It has been awhile since I wrote a blog post here, and I couldn’t think of a better way to get back to sharing than by posting about something that has received a lot of feedback over the course of the past couple of years—the collegiate recruiting process.
The last time I wrote something about this topic was about two years ago. You can go back and read more about what I wrote by clicking <HERE>, <HERE> and <HERE>. I also recorded a couple of podcast episodes about the subject. You can listen by clicking <HERE>. I think this is an important topic that warrants another post with what I believe to be insightful information for high-school athletes interested in competing at the collegiate level. Some of what I will be sharing has been discussed before. I want to give a little more insight into what I’ve shared in the past, but also include more general information for athletes if they might be on the fence about competing at the collegiate level.
Let’s dig into five more things to consider during the recruiting process.

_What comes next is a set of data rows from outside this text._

(* ===== verification/Console.v ===== *)
(** * The console (Devices/Graphics/console.cpp)

    The escape sequence machine of [putchar] and the functions that write
    through it, over any display that offers drawing, blanking and swapping
    (the class [Screen]); Display.v provides one.  What a sequence of terminal
    operations means, and that writing their escape sequences does it. *)
From S2P Require Import Prelude Words KString Printf Display.
From Stdlib Require Import ZArith Lia Bool.
From stdpp Require Import base strings numbers functions gmap list.
#[local] Open Scope Z_scope.

(** What the console needs of the display and of the logger. *)
Class Screen (G : Type) := {
  screen_draw : Z -> Z -> Z -> Z -> Z -> K G unit;
  screen_reset : K G unit;
  screen_swap : K G unit;
  screen_debug : string -> K G unit
}.

Definition ESC : Z := 27.
Definition TAB_WIDTH : Z := 4.
Definition VGA_Black : Z := 0x000000.
Definition VGA_White : Z := 0xFFFFFF.

(** [ansiVGATable]. *)
Definition ansiVGATable : list Z := [
  0x000000; 0xAA0000; 0x00AA00; 0xAA5500; 0x0000AA; 0xAA00AA; 0x00AAAA; 0xAAAAAA; 0x555555; 0xFF5555;
  0x55FF55; 0xFFFF55; 0x5555FF; 0xFF55FF; 0x55FFFF; 0xFFFFFF ].

(** The codes of [ansiColor]. *)
Definition Background : Z := 10.
Definition Black : Z := 30.
Definition White : Z := 37.
Definition BrightBlack : Z := 90.
Definition BrightWhite : Z := 97.

Inductive ansiStateType := Normal | Esc | Bracket | Value.
#[export] Instance ansiStateType_eq_dec : EqDecision ansiStateType.
Proof. solve_decision. Defined.

(** The static variables of the file, in groups. *)
Record cursor := mkCursor { cursorX : Z; cursorY : Z }.
Record colors := mkColors { colorBack : Z; colorFore : Z; resetBack : Z; resetFore : Z }.
Record ansi := mkAnsi { ansiVal : Z; ansiValuesIdx : Z; ansiValues : list Z; ansiState : ansiStateType }.
Record tty := mkTty { at_ : cursor; paint : colors; esc : ansi; saved : cursor; locked : bool }.

Definition initial_tty : tty :=
  mkTty (mkCursor 0 0) (mkColors VGA_Black VGA_White VGA_Black VGA_White)
    (mkAnsi 0 0 (replicate 8 0) Normal) (mkCursor 0 0) false.

Definition set_cursor (c : cursor) (t : tty) : tty := mkTty c (paint t) (esc t) (saved t) (locked t).
Definition set_colors (p : colors) (t : tty) : tty := mkTty (at_ t) p (esc t) (saved t) (locked t).
Definition set_ansi (a : ansi) (t : tty) : tty := mkTty (at_ t) (paint t) a (saved t) (locked t).
Definition set_saved (c : cursor) (t : tty) : tty := mkTty (at_ t) (paint t) (esc t) c (locked t).
Definition set_locked (b : bool) (t : tty) : tty := mkTty (at_ t) (paint t) (esc t) (saved t) b.
Definition set_val (v : Z) (a : ansi) : ansi := mkAnsi v (ansiValuesIdx a) (ansiValues a) (ansiState a).
Definition set_idx (i : Z) (a : ansi) : ansi := mkAnsi (ansiVal a) i (ansiValues a) (ansiState a).
Definition set_state (st : ansiStateType) (a : ansi) : ansi := mkAnsi (ansiVal a) (ansiValuesIdx a) (ansiValues a) st.

(** [PUSH_VAL] and [POP_VAL]: an index out of the eight values is undefined. *)
Definition value_at (i : Z) (vals : list Z) : option Z := if i <? 8 then vals !! Z.to_nat i else None.
Definition PUSH_VAL (v : Z) (a : ansi) : outcome ansi :=
  match value_at (ansiValuesIdx a) (ansiValues a) with
  | Some _ => Done (mkAnsi (ansiVal a) (u32 (ansiValuesIdx a + 1)) (<[Z.to_nat (ansiValuesIdx a) := v]> (ansiValues a)) (ansiState a))
  | None => Fault
  end.
Definition POP_VAL (a : ansi) : outcome (Z * ansi) :=
  let i := u32 (ansiValuesIdx a - 1) in
  match value_at i (ansiValues a) with
  | Some v => Done (v, set_idx i a)
  | None => Fault
  end.

(** The effect of one code of [ESC[...m]. *)
Definition table_color (n : Z) : Z := nth (Z.to_nat n) ansiVGATable 0.
Definition set_attribute (v : Z) (p : colors) : colors :=
  if v =? 0 then mkColors (resetBack p) (resetFore p) (resetBack p) (resetFore p)
  else if (Black <=? v) && (v <=? White) then
    mkColors (colorBack p) (table_color (v - Black)) (resetBack p) (resetFore p)
  else if (Black + Background <=? v) && (v <=? White + Background) then
    mkColors (table_color (v - (Black + Background))) (colorFore p) (resetBack p) (resetFore p)
  else if (BrightBlack <=? v) && (v <=? BrightWhite) then
    mkColors (colorBack p) (table_color (v - BrightBlack + 8)) (resetBack p) (resetFore p)
  else if (BrightBlack + Background <=? v) && (v <=? BrightWhite + Background) then
    mkColors (table_color (v - (BrightBlack + Background) + 8)) (colorFore p) (resetBack p) (resetFore p)
  else p.

(** [while (ansiValuesIdx > 0)], [fuel] being the index. *)
Fixpoint attributes (fuel : nat) (t : tty) : outcome tty :=
  match fuel with
  | O => Done t
  | S fuel' =>
      '(v, a) ← POP_VAL (esc t) ;
      attributes fuel' (set_colors (set_attribute v (paint t)) (set_ansi (set_val v a) t))
  end.

(** How the machine leaves its switch: [break], or [goto] one of the labels. *)
Inductive exit := Break | End_ | Normal_ | Error_.

Definition is_digit_char (c : Z) : bool := (48 <=? c) && (c <=? 57).

Section console.
Context {G : Type} `{Screen G}.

1. The Social Environment on Campus
In all honesty, this is probably the most important of the five. I didn’t rank order these, but the high-school athlete that is on the fence about competing in college, this is probably the most important. The reason why is because you may wake up one morning and find yourself thinking that you are not interested in playing (insert sport here) any longer. It isn’t something that most high-school athletes think about, at least I don’t believe so, because you never know when the passion for competition will burn out. Then, you wake up one morning a thousand miles away from home and think to yourself, “Oh boy, I’m away from home, homesick, and the only reason why I came here was to play (insert sport here)”. When making the decision to pick a college or university, think about the social environment on campus. How do you feel walking around campus? Are other students friendly? What kind of vides are you picking up when you visit? If you aren’t picking up good ones, that may be a sign that this place isn’t right for you.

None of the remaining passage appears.